(** * codemap: the dependency-flow renderer (renderer/depgraph.py)

    A shallow embedding of the Python module [renderer/depgraph.py] and the
    properties its specification states about it.

    Conventions of the embedding.
    - A Python [str] is a [string]; a character is one [ascii] code.  The
      model is exact on ASCII text; the box-drawing glyphs of the output are
      carried as their UTF-8 bytes inside string literals and are only ever
      concatenated.
    - A Python [dict] is an insertion-ordered association list ([odict]),
      because the renderer iterates dictionaries and a stable sort makes the
      iteration order visible.
    - [print] appends one line to the output, which is a [list string]. *)

From Stdlib Require Import Ascii String.
From stdpp Require Import base decidable option list numbers strings pretty sorting gmap.

Local Open Scope string_scope.
Local Open Scope list_scope.
Local Open Scope nat_scope.

(** ** Python string primitives *)

Module Py.

Definition LF : ascii := "010"%char.

(** [c in chars] for a character and a set of characters. *)
Definition chr_in (c : ascii) (chars : list ascii) : bool :=
  bool_decide (c ∈ chars).

(** [str.lower()] on ASCII. *)
Definition chr_lower (c : ascii) : ascii :=
  let n := nat_of_ascii c in
  if (65 <=? n)%nat && (n <=? 90)%nat then ascii_of_nat (n + 32) else c.

Definition chr_upper (c : ascii) : ascii :=
  let n := nat_of_ascii c in
  if (97 <=? n)%nat && (n <=? 122)%nat then ascii_of_nat (n - 32) else c.

Definition chr_is_alpha (c : ascii) : bool :=
  let n := nat_of_ascii c in
  ((65 <=? n)%nat && (n <=? 90)%nat) || ((97 <=? n)%nat && (n <=? 122)%nat).

Definition chr_is_digit (c : ascii) : bool :=
  let n := nat_of_ascii c in (48 <=? n)%nat && (n <=? 57)%nat.

Fixpoint lower (s : string) : string :=
  match s with
  | "" => ""
  | String c r => String (chr_lower c) (lower r)
  end.
(** * go-task-scheduler: the recurrence-rule engine

    A shallow embedding of [pkg/api/nextdate.go] ([NextDate], [afterNow]) and
    of the rule validator and date normaliser of [pkg/api/addtask.go]
    ([checkRepeat], [checkDate]), together with the parts of the Go standard
    library they call ([time], [strings], [strconv]).

    Conventions of the embedding:
    - Go's [int] and the seconds of a [time.Time] are unbounded [Z]: the
      code adds days and years to dates, and the bounds of 64-bit seconds
      lie some 292 billion years away.
    - A Go [string] is a [string] of bytes.
    - A [*time.Location] is a fixed offset in seconds east of UTC
      ([time.UTC], [time.FixedZone]); zones with transitions are not
      modelled.
    - [for { ... }] loops take a [fuel] argument and report [Timeout] when
      it runs out, so that a loop that never leaves is visible as such. *)

From Stdlib Require Import ZArith Lia List Bool String Ascii.
Import ListNotations.
Local Open Scope string_scope.
Local Open Scope list_scope.
Local Open Scope Z_scope.

(* ================================================================== *)
(** * Package [time] *)
(* ================================================================== *)

(** An instant ([unix] seconds since 1970-01-01T00:00:00Z and [nsec]
    nanoseconds within the second) seen from a location [offset] seconds
    east of UTC. *)
Record Time : Type := mkTime { unix : Z; nsec : Z; offset : Z }.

§ §

§ **Task**
Write out the records above exactly as given.

§ **Output of the exercise**
(** * codemap: the dependency-flow renderer (renderer/depgraph.py)

    A shallow embedding of the Python module [renderer/depgraph.py] and the
    properties its specification states about it.

    Conventions of the embedding.
    - A Python [str] is a [string]; a character is one [ascii] code.  The
      model is exact on ASCII text; the box-drawing glyphs of the output are
      carried as their UTF-8 bytes inside string literals and are only ever
      concatenated.
    - A Python [dict] is an insertion-ordered association list ([odict]),
      because the renderer iterates dictionaries and a stable sort makes the
      iteration order visible.
    - [print] appends one line to the output, which is a [list string]. *)

From Stdlib Require Import Ascii String.
From stdpp Require Import base decidable option list numbers strings pretty sorting gmap.

Local Open Scope string_scope.
Local Open Scope list_scope.
Local Open Scope nat_scope.

(** ** Python string primitives *)

Module Py.

Definition LF : ascii := "010"%char.

(** [c in chars] for a character and a set of characters. *)
Definition chr_in (c : ascii) (chars : list ascii) : bool :=
  bool_decide (c ∈ chars).

(** [str.lower()] on ASCII. *)
Definition chr_lower (c : ascii) : ascii :=
  let n := nat_of_ascii c in
  if (65 <=? n)%nat && (n <=? 90)%nat then ascii_of_nat (n + 32) else c.

Definition chr_upper (c : ascii) : ascii :=
  let n := nat_of_ascii c in
  if (97 <=? n)%nat && (n <=? 122)%nat then ascii_of_nat (n - 32) else c.

Definition chr_is_alpha (c : ascii) : bool :=
  let n := nat_of_ascii c in
  ((65 <=? n)%nat && (n <=? 90)%nat) || ((97 <=? n)%nat && (n <=? 122)%nat).

Definition chr_is_digit (c : ascii) : bool :=
  let n := nat_of_ascii c in (48 <=? n)%nat && (n <=? 57)%nat.

Fixpoint lower (s : string) : string :=
  match s with
  | "" => ""
  | String c r => String (chr_lower c) (lower r)
  end.
(** * go-task-scheduler: the recurrence-rule engine

    A shallow embedding of [pkg/api/nextdate.go] ([NextDate], [afterNow]) and
    of the rule validator and date normaliser of [pkg/api/addtask.go]
    ([checkRepeat], [checkDate]), together with the parts of the Go standard
    library they call ([time], [strings], [strconv]).

    Conventions of the embedding:
    - Go's [int] and the seconds of a [time.Time] are unbounded [Z]: the
      code adds days and years to dates, and the bounds of 64-bit seconds
      lie some 292 billion years away.
    - A Go [string] is a [string] of bytes.
    - A [*time.Location] is a fixed offset in seconds east of UTC
      ([time.UTC], [time.FixedZone]); zones with transitions are not
      modelled.
    - [for { ... }] loops take a [fuel] argument and report [Timeout] when
      it runs out, so that a loop that never leaves is visible as such. *)

From Stdlib Require Import ZArith Lia List Bool String Ascii.
Import ListNotations.
Local Open Scope string_scope.
Local Open Scope list_scope.
Local Open Scope Z_scope.

(* ================================================================== *)
(** * Package [time] *)
(* ================================================================== *)

(** An instant ([unix] seconds since 1970-01-01T00:00:00Z and [nsec]
    nanoseconds within the second) seen from a location [offset] seconds
    east of UTC. *)
Record Time : Type := mkTime { unix : Z; nsec : Z; offset : Z }.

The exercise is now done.